■ Required work
Please transcribe the data that follows, keeping every line exact.

■ Listed entries

■ ■ ■ ■ ■

(** [user_rank]: the count plus one ([COUNT] always yields a row, so the
    [return 0] of the source is never reached). *)
Definition user_rank (guild_id user_id : Z) (d : Db) : Z :=
  Z.of_nat (count_better guild_id user_id d) + 1.

(** ** The Discord side *)

(** What [member.add_roles] can answer. *)
Inductive api_result := ApiOk | ApiForbidden | ApiHTTPException.

Record Guild := mkGuild {
  g_id : Z;
  g_roles : gset Z;                      (* roles [get_role] resolves *)
  g_text_channels : gset Z;              (* text channels and threads [get_channel] resolves *)
  g_add_roles : Z -> Z -> api_result     (* member, role *)
}.

Record Message := mkMessage {
  msg_guild : option Guild;
  author_id : Z;
  author_bot : bool;
  channel_id : Z;
  channel_is_thread : bool;
  content : string;
  attachments : nat;
  mentions : nat
}.

(** How one reward row of the scan ended. *)
Inductive grant_outcome :=
  RoleMissing | AlreadyHeld | Granted | GrantForbidden | GrantHTTPError.

(** What the cog does to the outside, in order (a record kept for the
    proofs; the code keeps none). *)
Inductive Event :=
| EvGrant (guild_id user_id level_at role_id : Z) (o : grant_outcome)
| EvAnnounce (guild_id channel user_id new_level progress need_to_next : Z)
             (rewards : list (Z * Z)).

(** The database, the cached roles of every [discord.Member] (an author
    the cache does not know is a plain [discord.User]) and the record of
    effects. *)
Record World := mkWorld {
  db : Db;
  members : gmap (Z * Z) (gset Z);        (* guild_id, user_id -> role ids *)
  trace : list Event
}.

Definition with_db (f : Db -> Db) (w : World) : World :=
  {| db := f (db w); members := members w; trace := trace w |}.
(** One successful iteration of a multipart scenario: a sample to each of
    the three buckets, the initiation, the part uploads and the finalize
    call lying between the two clock readings of the total sample. *)
Lemma multipart_iteration (fuel : nat) (size chunk : string) (fx : Fixture)
    (w w' : World) (u : unit) :
  uploadMeasure fx = upload_name size chunk ->
  completeMeasure fx = complete_name size chunk ->
  sample_once E (total_name size chunk) (multipart_fn E fuel size chunk fx) w
    = Done u w' ->
  exists (lt lu lc : list Z) (t t' t0 t1 t2 t3 : Z) (h0 h1 : N * N)
         (out : InitiateOutput) (key uploadId : string) (ps : list PartUpload),
    measures w !! total_name size chunk = Some lt
    /\ measures w !! upload_name size chunk = Some lu
    /\ measures w !! complete_name size chunk = Some lc
    /\ measures w' !! total_name size chunk = Some (lt ++ [t' - t])
    /\ measures w' !! upload_name size chunk = Some (lu ++ [t1 - t0])
    /\ measures w' !! complete_name size chunk = Some (lc ++ [t3 - t2])
    /\ history w' = history w ++ [DateNow t]
         ++ iteration_events ("multipart-upload-" +:+ size +:+ "-" +:+ chunk)
              h0 h1 out key uploadId ps t0 t1 t2 t3
         ++ [DateNow t'].
Proof.
  intros Hu Hc H.
  destruct (bucket_names_distinct size chunk) as (Htu & Htc & Huc).
  unfold sample_once in H.
  apply bind_Done in H as (t & w1 & H1 & H).
  apply bind_Done in H as (u2 & w2 & H2 & H).
  apply bind_Done in H as (t' & w3 & H3 & H).
  apply Date_now_Done in H1 as [_ ->].
  apply multipart_fn_Done in H2
    as (h0 & h1 & out & key & uploadId & ps & t0 & t1 & t2 & t3 & lu & lc
        & _ & _ & Hh & _ & Hlu & Hlc & Hm).
  apply Date_now_Done in H3 as [_ ->].
  apply push_clear_Done in H as (lt & Hlt & ->).
  rewrite Hu, Hc in *. cbn [record measures history] in *.
  rewrite Hm in Hlt.
  rewrite lookup_insert_ne in Hlt by congruence.
  rewrite lookup_insert_ne in Hlt by congruence.
  rewrite lookup_insert_ne in Hlc by congruence.
  exists lt, lu, lc, t, t', t0, t1, t2, t3, h0, h1, out, key, uploadId, ps.
  split_and!; auto.
  - apply lookup_insert_eq.
  - rewrite lookup_insert_ne by congruence. rewrite Hm.
    rewrite lookup_insert_ne by congruence. apply lookup_insert_eq.
  - rewrite lookup_insert_ne by congruence. rewrite Hm.
    apply lookup_insert_eq.
  - rewrite Hh. rewrite <- !app_assoc. reflexivity.
Qed.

■ ■ ■ ■ ■

■ Answer area
(** [user_rank]: the count plus one ([COUNT] always yields a row, so the
    [return 0] of the source is never reached). *)
Definition user_rank (guild_id user_id : Z) (d : Db) : Z :=
  Z.of_nat (count_better guild_id user_id d) + 1.

(** ** The Discord side *)

(** What [member.add_roles] can answer. *)
Inductive api_result := ApiOk | ApiForbidden | ApiHTTPException.

Record Guild := mkGuild {
  g_id : Z;
  g_roles : gset Z;                      (* roles [get_role] resolves *)
  g_text_channels : gset Z;              (* text channels and threads [get_channel] resolves *)
  g_add_roles : Z -> Z -> api_result     (* member, role *)
}.

Record Message := mkMessage {
  msg_guild : option Guild;
  author_id : Z;
  author_bot : bool;
  channel_id : Z;
  channel_is_thread : bool;
  content : string;
  attachments : nat;
  mentions : nat
}.

(** How one reward row of the scan ended. *)
Inductive grant_outcome :=
  RoleMissing | AlreadyHeld | Granted | GrantForbidden | GrantHTTPError.

(** What the cog does to the outside, in order (a record kept for the
    proofs; the code keeps none). *)
Inductive Event :=
| EvGrant (guild_id user_id level_at role_id : Z) (o : grant_outcome)
| EvAnnounce (guild_id channel user_id new_level progress need_to_next : Z)
             (rewards : list (Z * Z)).

(** The database, the cached roles of every [discord.Member] (an author
    the cache does not know is a plain [discord.User]) and the record of
    effects. *)
Record World := mkWorld {
  db : Db;
  members : gmap (Z * Z) (gset Z);        (* guild_id, user_id -> role ids *)
  trace : list Event
}.

Definition with_db (f : Db -> Db) (w : World) : World :=
  {| db := f (db w); members := members w; trace := trace w |}.
(** One successful iteration of a multipart scenario: a sample to each of
    the three buckets, the initiation, the part uploads and the finalize
    call lying between the two clock readings of the total sample. *)
Lemma multipart_iteration (fuel : nat) (size chunk : string) (fx : Fixture)
    (w w' : World) (u : unit) :
  uploadMeasure fx = upload_name size chunk ->
  completeMeasure fx = complete_name size chunk ->
  sample_once E (total_name size chunk) (multipart_fn E fuel size chunk fx) w
    = Done u w' ->
  exists (lt lu lc : list Z) (t t' t0 t1 t2 t3 : Z) (h0 h1 : N * N)
         (out : InitiateOutput) (key uploadId : string) (ps : list PartUpload),
    measures w !! total_name size chunk = Some lt
    /\ measures w !! upload_name size chunk = Some lu
    /\ measures w !! complete_name size chunk = Some lc
    /\ measures w' !! total_name size chunk = Some (lt ++ [t' - t])
    /\ measures w' !! upload_name size chunk = Some (lu ++ [t1 - t0])
    /\ measures w' !! complete_name size chunk = Some (lc ++ [t3 - t2])
    /\ history w' = history w ++ [DateNow t]
         ++ iteration_events ("multipart-upload-" +:+ size +:+ "-" +:+ chunk)
              h0 h1 out key uploadId ps t0 t1 t2 t3
         ++ [DateNow t'].
Proof.
  intros Hu Hc H.
  destruct (bucket_names_distinct size chunk) as (Htu & Htc & Huc).
  unfold sample_once in H.
  apply bind_Done in H as (t & w1 & H1 & H).
  apply bind_Done in H as (u2 & w2 & H2 & H).
  apply bind_Done in H as (t' & w3 & H3 & H).
  apply Date_now_Done in H1 as [_ ->].
  apply multipart_fn_Done in H2
    as (h0 & h1 & out & key & uploadId & ps & t0 & t1 & t2 & t3 & lu & lc
        & _ & _ & Hh & _ & Hlu & Hlc & Hm).
  apply Date_now_Done in H3 as [_ ->].
  apply push_clear_Done in H as (lt & Hlt & ->).
  rewrite Hu, Hc in *. cbn [record measures history] in *.
  rewrite Hm in Hlt.
  rewrite lookup_insert_ne in Hlt by congruence.
  rewrite lookup_insert_ne in Hlt by congruence.
  rewrite lookup_insert_ne in Hlc by congruence.
  exists lt, lu, lc, t, t', t0, t1, t2, t3, h0, h1, out, key, uploadId, ps.
  split_and!; auto.
  - apply lookup_insert_eq.
  - rewrite lookup_insert_ne by congruence. rewrite Hm.
    rewrite lookup_insert_ne by congruence. apply lookup_insert_eq.
  - rewrite lookup_insert_ne by congruence. rewrite Hm.
    apply lookup_insert_eq.
  - rewrite Hh. rewrite <- !app_assoc. reflexivity.
Qed.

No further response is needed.